Hello Steemians,
In my childhood, I was very obsessed with toy cars. I liked the other toys too but I was more into cars so much that I can't resist my self and immediately start playing with it or just open it and try to see it's mechanism. I don't know how many of you had that interest in your childhood of knowing about how toys work and all, but I did that with every toy I got as long as I remember. Is that you called love?
If I see it as an child then yes, it was my love for those toy cars. But if I see it as an adult, it's just an luv of a child for his new toys (Let's call attraction as luv). Once he gets an another toy, his luv immediately gets shifted on that new one.
In our whole life, most of the time we act like a child. No matter how older we get but we still react in that exact same manner for everything as a child do. We try to get what attracts us, we cry if we don't get it, once we get it we completely get lost in it and once we reached the bottom of it - we leave it and try to find our another luv.
We might have felt that same feeling of getting drained by constantly getting involved in our luv (money, name, fame, attractions) and might have tried a lot not to get into that madness again. But due to lack of courage or willingness to find our own path, we settle down for the easy ways like the most of the people do. We follow the trend.
So what the hell is LOVE then? And how do we get it? Let me tell you an another story.

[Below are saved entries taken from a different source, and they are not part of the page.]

Lemma cascade_no_trailing_star (x y : string) :
  ends_with_star (re_sub match_bracket "*" x) = false ->
  ends_with_star y = false ->
  cascade x y = (x =? y)%string.
Proof.
  intros Hx Hy. unfold cascade; cbv zeta.
  destruct (x =? y)%string; [reflexivity|]. simpl orb.
  destruct (negb _ && negb _); [reflexivity|].
  destruct (String.eqb_spec (re_sub match_bracket "*" x) "*") as [E|_];
    [rewrite E in Hx; discriminate|].
  destruct (String.eqb_spec y "*") as [E|_]; [rewrite E in Hy; discriminate|].
  simpl orb. cbv iota.
  destruct (_ || _); [reflexivity|].
  rewrite Hx, Hy.
  destruct (starts_with_star _), (starts_with_star y); reflexivity.
Qed.

Lemma cascade_empty_resource (x : string) :
  cascade x "" = (x =? "")%string || (re_sub match_bracket "*" x =? "*")%string.
Proof.
  unfold cascade; cbv zeta.
  destruct (x =? "")%string; [reflexivity|]. simpl orb.
  change ("" =? "*")%string with false. change ("" =? "")%string with true.
  destruct (String.eqb_spec (re_sub match_bracket "*" x) "*") as [E|_];
    [now rewrite E|].
  destruct (negb _ && true); [reflexivity|]. simpl orb. cbv iota.
  now destruct (_ =? "")%string.
Qed.

Lemma cascade_empty_arn (y : string) :
  cascade "" y = (y =? "")%string || (y =? "*")%string.
Proof.
  unfold cascade; cbv zeta. rewrite (String.eqb_sym "" y).
  destruct (y =? "")%string; [reflexivity|]. simpl orb.
  change (re_sub match_bracket "*" "") with "".
  destruct (String.eqb_spec y "*") as [->|_]; [reflexivity|].
  simpl. now destruct (negb (str_in "*" y)).
Qed.

Lemma cascade_wrap_around (x y : string) :
  starts_with_star x = true /\ ends_with_star y = true
  \/ ends_with_star x = true /\ starts_with_star y = true ->
  cascade x y = true.
Proof.
  intros H. unfold cascade; cbv zeta.
  destruct (x =? y)%string; [reflexivity|]. simpl orb.
  set (x' := re_sub match_bracket "*" x).
  assert (H' : starts_with_star x' = true /\ ends_with_star y = true
               \/ ends_with_star x' = true /\ starts_with_star y = true).
  { destruct H as [[Hs He]|[He Hs]]; [left|right]; split; auto.
    - now apply re_sub_bracket_starts.
    - now apply re_sub_bracket_ends. }
  clearbody x'. clear H.
  assert (Hx : str_in "*" x' = true)
    by (destruct H' as [[Hs _]|[He _]];
        [now apply starts_with_star_has | now apply ends_with_star_has]).
  rewrite Hx. simpl andb. cbv iota.
  destruct (_ || _); [reflexivity|].
  assert (Hne : x' <> "" /\ y <> "").
  { destruct H' as [[Hs He]|[He Hs]]; split;
      auto using starts_with_star_nonempty, ends_with_star_nonempty. }
  destruct Hne as [Hx' Hy'].
  rewrite (eqb_empty_false _ Hx'), (eqb_empty_false _ Hy'). simpl orb. cbv iota.
  destruct H' as [[-> ->]|[-> ->]]; [reflexivity|].
  simpl. now destruct (starts_with_star x'), (ends_with_star y).
Qed.

End CascadeRules.

Section WildcardShapes.
(** * Netdev adaptation of the sx127x LoRa radio driver

    A shallow embedding of [drivers/sx127x/sx127x_netdev.c]: the netdev
    entry points [_send] and [_recv], the validated options of [_get] and
    [_set], and the helpers [_get_tx_len] and [_get_state], written as
    state-passing functions over the device descriptor and the radio chip
    behind its register port.  Every call the driver makes to a collaborator
    (register port, timers, event callback, console) is recorded, in order, in
    the list of calls of the outcome. *)

From Stdlib Require Import ZArith List Bool Lia String.
Import ListNotations.
Local Open Scope Z_scope.

(** ** Integer types of the C source *)

(** Conversion to [uint8_t]. *)
Definition u8 (z : Z) : Z := z mod 256.

(** Conversion to [int8_t] (two's complement). *)
Definition i8 (z : Z) : Z := (z + 128) mod 256 - 128.

(** Conversion to [int16_t]. *)
Definition i16 (z : Z) : Z := (z + 32768) mod 65536 - 32768.

(** The values of [errno.h] the driver returns (negated), and [EBUSY], which
    it never returns.  POSIX gives them distinct positive values.  [ENODEV]
    answers a NULL device pointer in [_get] and [_set]. *)
Inductive errno : Type :=
  | ENODEV | ENOTSUP | EINVAL | ENOBUFS | EBADMSG | EBUSY.

(** An [int] result: a non-negative value, or [-e] for an errno [e]. *)
Inductive retval : Type :=
  | Ok (n : Z)
  | Err (e : errno).

(** ** The device descriptor *)

Record sx127x_lora_settings_t : Type := {
  bandwidth : Z;
  spreading_factor : Z;
  coding_rate : Z;
  flags : Z;
  tx_timeout : Z
}.

Record sx127x_radio_settings_t : Type := {
  channel : Z;
  state : Z;
  modem : Z;
  lora : sx127x_lora_settings_t;
  window_timeout : Z
}.

(** An [xtimer_t] is armed with a duration or idle. *)
Record sx127x_internal_t : Type := {
  tx_timeout_timer : option Z;
  rx_timeout_timer : option Z
}.

Record sx127x_t : Type := {
  settings : sx127x_radio_settings_t;
  _internal : sx127x_internal_t;
  irq : Z
}.

Record netdev_sx127x_lora_packet_info_t : Type := {
  rssi : Z;
  lqi : Z;
  snr : Z;
  time_on_air : Z
}.

(** ** Names declared in headers that are not part of this file

    [sx127x_registers.h], [sx127x.h], [sx127x_internal.h] and
    [sx127x_netdev.h] give the numeric constants and the time-on-air estimate
    used below.  They are taken as parameters; the two facts kept with them
    are the ones the C compiler enforces on the [switch] statements of the
    source (case labels of one [switch] are pairwise distinct). *)
Class Sx127xHeaders : Type := {
  (* sx127x.h: radio states, modems, flags *)
  SX127X_RF_IDLE : Z;
  SX127X_RF_TX_RUNNING : Z;
  SX127X_MODEM_FSK : Z;
  SX127X_MODEM_LORA : Z;
  SX127X_RX_CONTINUOUS_FLAG : Z;
  SX127X_RADIO_WAKEUP_TIME : Z;
  SX127X_BW_125_KHZ : Z;
  SX127X_BW_500_KHZ : Z;
  SX127X_SF6 : Z;
  SX127X_SF12 : Z;
  SX127X_CR_4_5 : Z;
  SX127X_CR_4_8 : Z;
  (* sx127x_registers.h: operating modes *)
  SX127X_RF_OPMODE_SLEEP : Z;
  SX127X_RF_OPMODE_STANDBY : Z;
  SX127X_RF_OPMODE_TRANSMITTER : Z;
  SX127X_RF_OPMODE_RECEIVER : Z;
  SX127X_RF_LORA_OPMODE_RECEIVER_SINGLE : Z;
  (* sx127x_registers.h: interrupt flags *)
  SX127X_RF_LORA_IRQFLAGS_RXTIMEOUT : Z;
  SX127X_RF_LORA_IRQFLAGS_RXDONE : Z;
  SX127X_RF_LORA_IRQFLAGS_PAYLOADCRCERROR : Z;
  SX127X_RF_LORA_IRQFLAGS_PAYLOADCRCERROR_MASK : Z;
  SX127X_RF_LORA_IRQFLAGS_VALIDHEADER : Z;
  SX127X_RF_LORA_IRQFLAGS_CADDONE : Z;
  SX127X_RF_LORA_IRQFLAGS_FHSSCHANGEDCHANNEL : Z;
  SX127X_RF_LORA_IRQFLAGS_CADDETECTED : Z;
  (* sx127x_registers.h: DIO mapping *)
  SX127X_RF_LORA_DIOMAPPING1_DIO0_MASK : Z;
  SX127X_RF_LORA_DIOMAPPING1_DIO0_01 : Z;
  (* sx127x_internal.h: RSSI offsets; MODULE_SX1272 is the build switch *)
  MODULE_SX1272 : bool;
  SX127X_RSSI_OFFSET : Z;
  SX127X_RSSI_OFFSET_HF : Z;
  SX127X_RSSI_OFFSET_LF : Z;
  SX127X_RF_MID_BAND_THRESH : Z;
  (* net/netopt.h *)
  sizeof_netopt_state_t : Z;
  (* sx127x_netdev.h: conversion to the type of the [rssi] field of the
     packet information *)
  rssi_field : Z -> Z;
  (* sx127x.h: sx127x_get_time_on_air, from the radio settings and the
     packet length *)
  time_on_air_estimate : sx127x_radio_settings_t -> Z -> Z;
  (* distinct case labels *)
  modem_labels_distinct : SX127X_MODEM_FSK <> SX127X_MODEM_LORA;
  opmode_labels_distinct :
    NoDup [SX127X_RF_OPMODE_SLEEP; SX127X_RF_OPMODE_STANDBY;
           SX127X_RF_OPMODE_TRANSMITTER; SX127X_RF_OPMODE_RECEIVER;
           SX127X_RF_LORA_OPMODE_RECEIVER_SINGLE]
}.

(** ** Chip registers named by the driver *)

(** The registers the source names, [REG_OPMODE] and [REG_LR_PAYLOADLENGTH]
    behind [sx127x_get_op_mode]/[sx127x_set_op_mode] and
    [sx127x_set_payload_length], and the three modulation fields the validated
    setters write through to. *)
Inductive reg : Type :=
  | SX127X_REG_OPMODE
  | SX127X_REG_LR_FIFOADDRPTR
  | SX127X_REG_LR_FIFOTXBASEADDR
  | SX127X_REG_LR_FIFORXCURRENTADDR
  | SX127X_REG_LR_IRQFLAGSMASK
  | SX127X_REG_LR_IRQFLAGS
  | SX127X_REG_LR_RXNBBYTES
  | SX127X_REG_LR_PKTSNRVALUE
  | SX127X_REG_LR_PKTRSSIVALUE
  | SX127X_REG_LR_PAYLOADLENGTH
  | SX127X_REG_DIOMAPPING1
  | SX127X_REG_LR_BANDWIDTH
  | SX127X_REG_LR_SPREADING_FACTOR
  | SX127X_REG_LR_CODING_RATE.

Definition reg_eqb (a b : reg) : bool :=
  match a, b with
  | SX127X_REG_OPMODE, SX127X_REG_OPMODE
  | SX127X_REG_LR_FIFOADDRPTR, SX127X_REG_LR_FIFOADDRPTR
  | SX127X_REG_LR_FIFOTXBASEADDR, SX127X_REG_LR_FIFOTXBASEADDR
  | SX127X_REG_LR_FIFORXCURRENTADDR, SX127X_REG_LR_FIFORXCURRENTADDR
  | SX127X_REG_LR_IRQFLAGSMASK, SX127X_REG_LR_IRQFLAGSMASK
  | SX127X_REG_LR_IRQFLAGS, SX127X_REG_LR_IRQFLAGS
  | SX127X_REG_LR_RXNBBYTES, SX127X_REG_LR_RXNBBYTES
  | SX127X_REG_LR_PKTSNRVALUE, SX127X_REG_LR_PKTSNRVALUE
  | SX127X_REG_LR_PKTRSSIVALUE, SX127X_REG_LR_PKTRSSIVALUE
  | SX127X_REG_LR_PAYLOADLENGTH, SX127X_REG_LR_PAYLOADLENGTH
  | SX127X_REG_DIOMAPPING1, SX127X_REG_DIOMAPPING1
  | SX127X_REG_LR_BANDWIDTH, SX127X_REG_LR_BANDWIDTH
  | SX127X_REG_LR_SPREADING_FACTOR, SX127X_REG_LR_SPREADING_FACTOR
  | SX127X_REG_LR_CODING_RATE, SX127X_REG_LR_CODING_RATE => true
  | _, _ => false
  end.

(** The register port, an external collaborator of the driver: synchronous
    single-register access and burst access to the FIFO. *)
Class RegisterPort (chip : Type) : Type := {
  port_read : chip -> reg -> Z;
  port_write : chip -> reg -> Z -> chip;
  port_write_burst : chip -> list Z -> chip;
  port_read_burst : chip -> Z -> list Z * chip
}.

Inductive netdev_event_t : Type :=
  | NETDEV_EVENT_CRC_ERROR.

Inductive netopt_state_t : Type :=
  | NETOPT_STATE_SLEEP
  | NETOPT_STATE_STANDBY
  | NETOPT_STATE_TX
  | NETOPT_STATE_IDLE.

(** The options of [_get] and [_set] covered here; [NETOPT_OTHER] stands for
    an option neither [switch] names, which takes the [default] branch. *)
Inductive netopt_t : Type :=
  | NETOPT_BANDWIDTH
  | NETOPT_SPREADING_FACTOR
  | NETOPT_CODING_RATE
  | NETOPT_OTHER.

Inductive timer_slot : Type :=
  | TxTimeout
  | RxTimeout.

(** A call out of the driver, as it appears in the source. *)
Inductive call : Type :=
  | RegWrite (r : reg) (v : Z)
  | RegRead (r : reg)
  | WriteFifo (bytes : list Z)
  | ReadFifo (size : Z)
  | XtimerSet (t : timer_slot) (us : Z)
  | XtimerRemove (t : timer_slot)
  | XtimerUsleep (us : Z)
  | EventCallback (e : netdev_event_t)
  | Puts (s : string).

(** One buffer of the scatter/gather vector handed to [_send]: the
    [iov_len] bytes found at [iov_base]. *)
Record iovec : Type := { iov_base : list Z }.

Definition iov_len (v : iovec) : Z := Z.of_nat (List.length (iov_base v)).

(** ** Machine state and the monad of driver code *)

Section Driver.

Context {hdr : Sx127xHeaders} {chip : Type} {port : RegisterPort chip}.

(** The device descriptor in memory and the radio chip behind the port. *)
Record machine : Type := Machine { dev : sx127x_t; hw : chip }.

(** What running a piece of driver code gives: its value, the machine
    afterwards, and the calls it made, oldest first. *)
Record outcome (A : Type) : Type :=
  Outcome { value : A; after : machine; calls : list call }.

Arguments Outcome {A} _ _ _.
Arguments value {A} _.
Arguments after {A} _.
Arguments calls {A} _.

Definition M (A : Type) : Type := machine -> outcome A.

Definition ret {A : Type} (a : A) : M A := fun m => Outcome a m [].

Definition bind {A B : Type} (c : M A) (k : A -> M B) : M B :=
  fun m =>
    let (a, m1, calls1) := c m in
    let (b, m2, calls2) := k a m1 in
    Outcome b m2 (calls1 ++ calls2).

Notation "x <- c ;; k" := (bind c (fun x => k))
  (at level 61, c at next level, right associativity).
Notation "c ;; k" := (bind c (fun _ => k))
  (at level 61, right associativity).

(** Reading and updating the descriptor (plain memory accesses: no call). *)
Definition gets {A : Type} (f : sx127x_t -> A) : M A :=
  fun m => Outcome (f (dev m)) m [].

Definition modify (f : sx127x_t -> sx127x_t) : M unit :=
  fun m => Outcome tt (Machine (f (dev m)) (hw m)) [].

Definition with_settings (f : sx127x_radio_settings_t -> sx127x_radio_settings_t)
    (d : sx127x_t) : sx127x_t :=
  {| settings := f (settings d); _internal := _internal d; irq := irq d |}.

Definition with_lora (f : sx127x_lora_settings_t -> sx127x_lora_settings_t)
    (s : sx127x_radio_settings_t) : sx127x_radio_settings_t :=
  {| channel := channel s; state := state s; modem := modem s;
     lora := f (lora s); window_timeout := window_timeout s |}.

Definition with_state (st : Z) (s : sx127x_radio_settings_t)
    : sx127x_radio_settings_t :=
  {| channel := channel s; state := st; modem := modem s;
     lora := lora s; window_timeout := window_timeout s |}.

Definition with_timer (t : timer_slot) (v : option Z) (d : sx127x_t) : sx127x_t :=
  {| settings := settings d;
     _internal :=
       match t with
       | TxTimeout => {| tx_timeout_timer := v;
                         rx_timeout_timer := rx_timeout_timer (_internal d) |}
       | RxTimeout => {| tx_timeout_timer := tx_timeout_timer (_internal d);
                         rx_timeout_timer := v |}
       end;
     irq := irq d |}.

(** ** Collaborators

    The register port moves bytes: what is written is converted to
    [uint8_t], and so is what is read. *)
Definition sx127x_reg_write (r : reg) (v : Z) : M unit :=
  fun m => Outcome tt (Machine (dev m) (port_write (hw m) r (u8 v)))
                   [RegWrite r (u8 v)].

Definition sx127x_reg_read (r : reg) : M Z :=
  fun m => Outcome (u8 (port_read (hw m) r)) m [RegRead r].

Definition sx127x_write_fifo (bytes : list Z) : M unit :=
  fun m => Outcome tt (Machine (dev m) (port_write_burst (hw m) bytes))
                   [WriteFifo bytes].

Definition sx127x_read_fifo (size : Z) : M (list Z) :=
  fun m => let r := port_read_burst (hw m) size in
           Outcome (fst r) (Machine (dev m) (snd r)) [ReadFifo size].

(** The timers live in the descriptor; arming replaces a pending deadline and
    removing an idle timer changes nothing. *)
Definition xtimer_set (t : timer_slot) (us : Z) : M unit :=
  fun m => Outcome tt (Machine (with_timer t (Some us) (dev m)) (hw m))
                   [XtimerSet t us].

Definition xtimer_remove (t : timer_slot) : M unit :=
  fun m => Outcome tt (Machine (with_timer t None (dev m)) (hw m))
                   [XtimerRemove t].

Definition xtimer_usleep (us : Z) : M unit :=
  fun m => Outcome tt m [XtimerUsleep us].

Definition event_callback (e : netdev_event_t) : M unit :=
  fun m => Outcome tt m [EventCallback e].

Definition puts (s : string) : M unit :=
  fun m => Outcome tt m [Puts s].

(** Modelled from the spec: [sx127x_get_state] is missing from the sources;
    the radio state is the [state] field of the settings, the sole record of
    what the radio is doing. *)
Definition sx127x_get_state : M Z := gets (fun d => state (settings d)).

(** Modelled from the spec: [sx127x_set_state] is missing from the sources;
    a transition replaces the [state] field of the settings. *)
Definition sx127x_set_state (st : Z) : M unit :=
  modify (with_settings (with_state st)).

(** Modelled from the spec: [sx127x_get_op_mode] is missing from the
    sources; the raw operating mode is read from the chip's operating-mode
    register. *)
Definition sx127x_get_op_mode : M Z := sx127x_reg_read SX127X_REG_OPMODE.

(** Modelled from the spec: [sx127x_set_op_mode] is missing from the
    sources; the chip is commanded into a mode through the same register. *)
Definition sx127x_set_op_mode (op_mode : Z) : M unit :=
  sx127x_reg_write SX127X_REG_OPMODE op_mode.

(** Modelled from the spec: [sx127x_set_standby] is missing from the
    sources; it forces the chip to standby. *)
Definition sx127x_set_standby : M unit :=
  sx127x_set_op_mode SX127X_RF_OPMODE_STANDBY.
Lemma map_scale_ext (c : R) (l l' : list R) :
  length l' = length l -> (forall k, k < length l -> get l' k = (c * get l k)%R) ->
  l' = map (Rmult c) l.
Proof.
  intros Hl Hk; apply nth_ext with (d := 0%R) (d' := 0%R).
  - rewrite length_map; exact Hl.
  - intros k Hk'; change (get l' k = get (map (Rmult c) l) k).
    rewrite get_map_scale; apply Hk; lia.
Qed.

(** the weighted arrays for the weights [c * w] are [sqrt(c)] times those
    for [w] *)
Lemma fitwls_weighting_scale (n p : nat) (x y weight wx wy : list R) (c : R) :
  (0 <= c)%R -> 1 <= p -> length wx = n * p -> length wy = n ->
  fitwls_weighting n p x y (map (Rmult c) weight) wx wy
  = (map (Rmult (sqrt c)) (fst (fitwls_weighting n p x y weight wx wy)),
     map (Rmult (sqrt c)) (snd (fitwls_weighting n p x y weight wx wy))).
Proof.
  intros Hc Hp Hwx Hwy.
  destruct (fitwls_weighting_length n p x y weight wx wy) as [L1 L2].
  destruct (fitwls_weighting_length n p x y (map (Rmult c) weight) wx wy) as [L3 L4].
  destruct (fitwls_weighting_spec n p x y weight wx wy Hp Hwx Hwy) as [S1 S2].
  destruct (fitwls_weighting_spec n p x y (map (Rmult c) weight) wx wy Hp Hwx Hwy)
    as [S3 S4].
  rewrite (surjective_pairing (fitwls_weighting n p x y (map (Rmult c) weight) wx wy)).
  f_equal; apply map_scale_ext; try congruence.
  - intros k Hk; rewrite S3, S1 by lia; simpl.
    rewrite get_map_scale, sqrt_mult_alt by exact Hc; ring.
  - intros k Hk; rewrite S4, S2 by lia; simpl.
    rewrite get_map_scale, sqrt_mult_alt by exact Hc; ring.
Qed.

(** ** Instances of the theorems at concrete inputs *)

(** C4 at [p = 1], [L = (1)], [u = (2)]: the downdate fails *)
Lemma chol_downdate_fails_iff_negative_witness :
  1 <= 1 /\ length [1%float] = 1 * 1 /\
  (fst (chol_downdate [1%float] [2%float] 1) = WBACON_ERROR_RANK_DEFICIENT <->
   exists k s, k < 1 /\
     chol_downdate_loop 1 k ([1%float], [2%float]) = (WBACON_ERROR_OK, s) /\
     fltb (downdate_radicand 1 k s) f0 = true).
Proof.
  split; [lia|]; split; [reflexivity|].
  exact (proj1 (chol_downdate_fails_iff_negative 1 [1%float] [2%float]
                  ltac:(lia) eq_refl)).
Defined.

(** C10 at [p = 2]: the second diagonal entry written is nonnegative *)
Lemma chol_update_diag_nonneg_real_witness :
  1 <= 2 /\ 1 < 2 /\
  (0 <= get (fst (chol_update [4%R; 0%R; 1%R; 3%R] [1%R; 2%R] 2)) (1 * (2 + 1)))%R.
Proof.
  split; [lia|]; split; [lia|].
  exact (chol_update_diag_nonneg_real 2 [4%R; 0%R; 1%R; 3%R] [1%R; 2%R]
           ltac:(lia) 1 ltac:(lia)).
Defined.

(** C3 at the failing transition of the first run of C7 *)
Lemma update_chol_xty_restores_on_failure_witness :
  let x := [0x1.999999999999ap-4; 1; 0; 0]%float in
  let ones := [1; 1; 1; 1]%float in
  let L := fst (chol_update (fst (chol_update [0%float] [0x1.999999999999ap-4%float] 1))
                  [1%float] 1) in
  let st := mk_chol_xty_state L [0x1.199999999999ap+0%float] [0%float]
              [0; 0; 0; 0]%float [0%float] [0; 0; 0; 0] in
  let r := update_chol_xty 4 1 x ones ones [1; 1; 0; 0]%Z [0; 0; 1; 1]%Z st in
  r = (WBACON_ERROR_RANK_DEFICIENT, snd r) /\
  cx_L (snd r) = cx_L st /\ cx_xty (snd r) = cx_xty st.
Proof.
  intros x ones L st r.
  assert (Hr : r = (WBACON_ERROR_RANK_DEFICIENT, snd r)) by (vm_compute; reflexivity).
  split; [exact Hr|].
  destruct (update_chol_xty_restores_on_failure 4 1 x ones ones [1; 1; 0; 0]%Z
              [0; 0; 1; 1]%Z st (snd r) WBACON_ERROR_RANK_DEFICIENT
              eq_refl eq_refl Hr ltac:(discriminate)) as (H1 & H2 & _).
  split; assumption.
Defined.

One day in the garden, a young boy proposed a girl but she refused by saying you're not handsome and she left. He got sad and started walking on his way. Suddenly he noticed an old guy trying to pick some flowers but he couldn't because he was sitting on his wheelchair. He immediately went there and picked some flowers for him. That old guy said with a smile, "thank you handsome" and went away.
The young boy got overwhelmed. He realised his mistake that how desperately he was running behind his Luv but not Love. He went to his home with some flowers and gifts and gave it to his mom. He realized that how much his mother really loves him without expecting anything in return and he ignored it for a long time. But now he knows that, True Love doesn't see the outer things (attractions) but it likes whatever we are from the inside - our feelings, connections and our characteristics. He might not handsome but he knows how to give a hand to someone (that old guy) and "A good heart with an ugly face is much better than a good face with an ugly heart".
Love doesn't needs our attention but it needs our care. It doesn't empty us but it fulfill us from within. It doesn't let us jump from one to another, but it settle down us dip into our emotional bondings. It doesn't hold us but it let us keep growing.
Let's find or appreciate real LOVE and try to not getting stuck in LUV for lifetime.